▶ **Data listing**
Lemma SyntaxTree_not_atom (A : string) (ta : list string) (a : Node T) :
  spells (Grammar.atom cast) A ta a ->
  SyntaxTree cast ("!" ++ A) = Ok (NotNode a).
Proof.
  intros HA.
  destruct (atom_converts cast _ _ _ HA) as (OkA & _ & SA & _).
  destruct HA as ([FA NA] & _ & HnA & HfA).
  apply (SyntaxTree_expr cast _ ("!" :: ta)).
  - now apply Grammar.expr_term, Grammar.term_factor, Grammar.factor_not.
  - now rewrite no_double_not_after_not.
  - now rewrite literals_fit_cons_op.
  - rewrite strip_app, SA. reflexivity.
Qed.

End Counting.

(** ** Further properties, stated *)

Section Extras.

Context {T : Type} (T_eq_dec : forall x y : T, {x = y} + {x <> y}) (cast : Z -> T).

(** X1. The tokenizer throws its logic error exactly on the inputs that
    contain a character other than a space, a tab, an operator or
    parenthesis character or a digit; and the constructor ends with that
    error on exactly the same inputs. *)
Theorem bad_character_is_the_only_token_error (s : string) :
  (parse_logic_expression s = Throw (logic_error "Token is incorrect") <->
   all_chars valid_char s = false) /\
  (SyntaxTree cast s = Throw (logic_error "Token is incorrect") <->
   all_chars valid_char s = false).
Proof.
  split; split.
  - intros H. destruct (all_chars valid_char s) eqn:E; [|reflexivity].
    destruct (parse_logic_expression_valid s E) as (ts & Hts & _). congruence.
  - apply parse_loop_invalid.
  - intros H. destruct (all_chars valid_char s) eqn:E; [|reflexivity].
    destruct (parse_logic_expression_valid s E) as (ts & Hts & _).
    destruct (SyntaxTree_after_tokens cast s ts Hts) as (rpn & _ & Hs & Hok).
    rewrite Hs in H.
    destruct (rpn2tree_outcome cast rpn Hok) as [[root E']|[E'|[E'|E']]];
      rewrite E' in H; discriminate.
  - intros H. unfold SyntaxTree, parse_logic_expression.
    now rewrite (parse_loop_invalid s [] "" H).
Qed.
(** Rounding a representable value is exact. *)
Lemma binary_round_aux_exact : forall sx mx ex,
  0 < mx -> -1074 <= ex <= 971 ->
  representable (mx * 2 ^ (ex + 1074)) ->
  exists mz ez,
    binary_round_aux prec emax sx mx ex loc_Exact = S754_finite sx mz ez /\
    -1074 <= ez <= 971 /\
    Zdigits2 (Zpos mz) <= 53 /\
    Zpos mz * 2 ^ (ez + 1074) = mx * 2 ^ (ex + 1074).
Proof.
  intros sx mx ex Hmx Hex (M & E & HM & HdM & HE & Hv).
  assert (HMpos : 0 < M).
  { destruct (Z.eq_dec M 0) as [->|]; [|lia].
    pose proof (pow2_pos (ex + 1074) ltac:(lia)). nia. }
  assert (Hmageq : Zdigits2 mx + ex = Zdigits2 M + E).
  { pose proof (Zdigits2_mul_pow2 mx (ex + 1074) Hmx ltac:(lia)) as H1.
    pose proof (Zdigits2_mul_pow2 M (E + 1074) HMpos ltac:(lia)) as H2.
    rewrite Hv, H2 in H1. lia. }
  assert (Hmag : Zdigits2 mx + ex <= 1024) by lia.
  destruct (binary_round_aux_spec sx mx ex loc_Exact ltac:(lia))
    as (m1 & Hm1 & ->).
  set (mag := Zdigits2 mx + ex) in *.
  destruct (Z.le_gt_cases (fexp64 mag) ex) as [Hle|Hgt].
  - (* the mantissa is short enough: nothing is shifted out *)
    replace (Z.max 0 (fexp64 mag - ex)) with 0 in * by lia.
    rewrite Z.pow_0_r, Z.div_1_r, Z.mod_1_r in Hm1.
    assert (Em1 : m1 = mx) by (destruct Hm1 as [E1|[_ [E1|E1]]]; congruence).
    subst m1. rewrite Z.add_0_r. fold mag.
    replace (Z.max 0 (fexp64 mag - ex)) with 0 by lia.
    rewrite Z.pow_0_r, Z.div_1_r, Z.add_0_r.
    destruct mx as [|pm|pm] eqn:Emx; try lia.
    exists pm, ex. split.
    + unfold finish.
      replace (ex <=? 971) with true by (symmetry; apply Z.leb_le; lia).
      reflexivity.
    + split; [lia|]. split; [unfold mag, fexp64 in *; lia|reflexivity].
  - (* trailing zeros are shifted out *)
    replace (Z.max 0 (fexp64 mag - ex)) with (fexp64 mag - ex) in * by lia.
    set (k1 := fexp64 mag - ex) in *.
    pose proof (pow2_pos k1 ltac:(lia)) as H2k1.
    assert (Hk1pos : 0 < k1) by (unfold k1; lia).
    assert (HEk : ex + k1 <= E) by (unfold k1, fexp64 in *; lia).
    assert (Hmx_eq : mx = M * 2 ^ (E - ex)).
    { pose proof (pow2_pos (ex + 1074) ltac:(lia)).
      replace (E + 1074) with ((E - ex) + (ex + 1074)) in Hv by lia.
      rewrite (pow2_split (E - ex) (ex + 1074)) in Hv by lia. nia. }
    assert (Hdiv : mx = (M * 2 ^ (E - ex - k1)) * 2 ^ k1).
    { rewrite Hmx_eq at 1.
      rewrite <- Z.mul_assoc, <- (pow2_split (E - ex - k1) k1) by lia.
      f_equal. f_equal. lia. }
    assert (Hmod : mx mod 2 ^ k1 = 0).
    { rewrite Hdiv. apply Z.mod_mul. lia. }
    assert (Hq : mx / 2 ^ k1 = M * 2 ^ (E - ex - k1)).
    { rewrite Hdiv at 1. apply Z.div_mul. lia. }
    assert (Em1 : m1 = mx / 2 ^ k1)
      by (destruct Hm1 as [E1|[_ [E1|E1]]]; congruence).
    subst m1. rewrite Hq.
    pose proof (pow2_pos (E - ex - k1) ltac:(lia)) as H2r.
    set (q := M * 2 ^ (E - ex - k1)) in *.
    assert (Hqpos : 0 < q) by (unfold q; nia).
    assert (Hdq : Zdigits2 q + (ex + k1) = mag).
    { unfold q. rewrite Zdigits2_mul_pow2 by lia. lia. }
    rewrite Hdq.
    replace (Z.max 0 (fexp64 mag - (ex + k1))) with 0
      by (unfold k1, fexp64 in *; lia).
    rewrite Z.pow_0_r, Z.div_1_r, Z.add_0_r.
    assert (He1 : ex + k1 <= 971) by (unfold k1, fexp64 in *; lia).
    assert (Hval : q * 2 ^ (ex + k1 + 1074) = mx * 2 ^ (ex + 1074)).
    { transitivity (q * 2 ^ k1 * 2 ^ (ex + 1074)); [|now rewrite <- Hdiv].
      replace (ex + k1 + 1074) with (k1 + (ex + 1074)) by lia.
      rewrite (pow2_split k1 (ex + 1074)) by lia. ring. }
    destruct q as [|pq|pq] eqn:Eq; try lia.
    exists pq, (ex + k1). split.
    + unfold finish.
      replace (ex + k1 <=? 971) with true by (symmetry; apply Z.leb_le; lia).
      reflexivity.
    + split; [lia|]. split; [unfold k1, fexp64 in *; lia|assumption].
Qed.
(* ===== verification/_CoqProject ===== *)
-Q . S2P
Prelude.v
GoFloat.v
Text.v
Address.v
Mux.v
Keyframe.v
Heap.v
DynamicDelay.v
Buffer.v
Relay.v
PacketBuffer.v
Config.v
Recovery.v
Peer.v
Whep.v
Whip.v
Stats.v
Pipeline.v
Guard.v
Daemon.v
Transport.v
Settings.v
Autostart.v
Reach.v
Control.v
Signal.v
Link.v
Engine.v
Lifecycle.v
Routes.v
Tools.v
(* ===== verification/Address.v ===== *)
(** * IP addresses: what the code uses of [net] and [net/netip]

    The classes of addresses that decide who may use the control API, how a path
    is labelled and which hosts are offered on the local network. *)

From S2P Require Import Prelude.
From stdpp Require Import pretty.
Local Open Scope Z_scope.

Module Address.

(** An IPv4 address is its 32 bits, an IPv6 address its 128 bits. *)
Inductive Addr := V4 (a : Z) | V6 (a : Z).

(** An IPv4-mapped IPv6 address, [::ffff:a.b.c.d], is the IPv4 address. *)
Definition Unmap (x : Addr) : Addr :=
  match x with
  | V6 a => if Z.shiftr a 32 =? 65535 then V4 (Z.land a 4294967295) else x
  | V4 _ => x
  end.

(** The first [n] bits of an address of [w] bits. *)
Definition prefix (w n a : Z) : Z := Z.shiftr a (w - n).

Definition IsLoopback (x : Addr) : bool :=
  match x with V4 a => prefix 32 8 a =? 127 | V6 a => a =? 1 end.

Definition IsPrivate (x : Addr) : bool :=
  match x with
  | V4 a => (prefix 32 8 a =? 10) || (prefix 32 12 a =? 172 * 16 + 1) || (prefix 32 16 a =? 192 * 256 + 168)
  | V6 a => prefix 128 7 a =? 126
  end.

Definition IsLinkLocalUnicast (x : Addr) : bool :=
  match x with V4 a => prefix 32 16 a =? 169 * 256 + 254 | V6 a => prefix 128 10 a =? 1018 end.

Definition IsMulticast (x : Addr) : bool :=
  match x with V4 a => prefix 32 4 a =? 14 | V6 a => prefix 128 8 a =? 255 end.

Definition IsGlobalUnicast (x : Addr) : bool :=
  match x with
  | V4 a => negb ((a =? 0) || (a =? 4294967295)) && negb (IsLoopback x) && negb (IsMulticast x) && negb (IsLinkLocalUnicast x)
  | V6 a => negb (a =? 0) && negb (IsLoopback x) && negb (IsMulticast x) && negb (IsLinkLocalUnicast x)
  end.

(** [net.IP.String] of an IPv4 address *)
Definition dotted (a : Z) : string :=
  pretty (Z.land (Z.shiftr a 24) 255) +:+ "." +:+ pretty (Z.land (Z.shiftr a 16) 255)
  +:+ "." +:+ pretty (Z.land (Z.shiftr a 8) 255) +:+ "." +:+ pretty (Z.land a 255).

#[export] Instance Addr_eq_dec : EqDecision Addr.
Proof. solve_decision. Defined.

End Address.
Definition parseSegment (last : bool) (s : string) : segment :=
  if String.eqb s "" && last then Multi
  else if String.eqb s "{$}" then End
  else
    match CutPrefix s "{" with
    | Some rest => Wild (Cut rest "}"%char).1
    | None => Lit s
    end.

Fixpoint parseSegments (l : list string) : list segment :=
  match l with
  | [] => []
  | [s] => [parseSegment true s]
  | s :: l => parseSegment false s :: parseSegments l
  end.

(** ["METHOD /path"], as the sources write their patterns. *)
Definition parsePattern (s : string) : pattern :=
  match Cut s " "%char with
  | (m, Some path) => mkPattern m (parseSegments (Text.Split (Text.TrimPrefix path "/") "/"%char))
  | (path, None) => mkPattern "" (parseSegments (Text.Split (Text.TrimPrefix path "/") "/"%char))
  end.

Definition wildcards (p : pattern) : list string :=
  omap (λ s, match s with Wild n => Some n | _ => None end) (segments p).

(** ** Paths *)
Definition hexDigit (c : ascii) : option N :=
  let n := N_of_ascii c in
  if ((48 <=? n) && (n <=? 57))%N then Some (n - 48)%N
  else if ((97 <=? n) && (n <=? 102))%N then Some (n - 87)%N
  else if ((65 <=? n) && (n <=? 70))%N then Some (n - 55)%N
  else None.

▶ **What the exercise asks**
Looking over the entries above, how many lines contain the string "true"? State the number and nothing else.

▶ **Written answer**
3